#### WORK REQUEST:
Run through the records and, wherever a line holds the word "match", return that line.

(Stored items)
(** * MultiStep: action repeat and frame stacking around a gymnasium environment

    A shallow embedding of [multistep/space_utils.py], [multistep/buffers.py]
    and [multistep/wrapper.py], with the properties of the wrapper stated
    over it.

    Python objects are records, methods are functions from the object to
    its successor, and a call that may raise returns an [Exc].  A method
    that mutates [self] before raising returns the mutated object next to
    the exception. *)

From Stdlib Require Import String.
From Stdlib Require Import List ZArith Bool Arith Lia Floats Uint63.
From Stdlib Require Import Permutation Sorted.
Import ListNotations.

Set Implicit Arguments.
Set Warnings "-notation-for-abbreviation,-register-all".

(** ** Python exceptions and the result of a call *)

Inductive PyError : Set :=
| AssertionError
| NameError
| AttributeError
| IndexError
| TypeError
| ValueError.

Inductive Exc (A : Type) : Type :=
| Ok (a : A)
| Raise (e : PyError).

Arguments Ok {A} a.
Arguments Raise {A} e.

Definition bind {A B : Type} (m : Exc A) (k : A -> Exc B) : Exc B :=
  match m with
  | Ok a => k a
  | Raise e => Raise e
  end.

Notation "x <- m ;; k" := (bind m (fun x => k))
  (at level 61, m at next level, right associativity).

Definition is_ok {A : Type} (m : Exc A) : bool :=
  match m with Ok _ => true | Raise _ => false end.

(** ** The part of numpy the sources call

    An [ndarray] is its shape, its dtype and its elements in row-major
    order.  Only the operations used by the sources are modelled, each
    along axis 0 as the sources call it. *)

Module np.

Inductive DType : Set := bool_ | uint8 | int32 | int64 | float32 | float64.

Definition dtype_eqb (a b : DType) : bool :=
match a, b with
| bool_, bool_ | uint8, uint8 | int32, int32
| int64, int64 | float32, float32 | float64, float64 => true
| _, _ => false
end.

#### WRITTEN RESPONSE:
  match m with
  match m with Ok _ => true | Raise _ => false end.
match a, b with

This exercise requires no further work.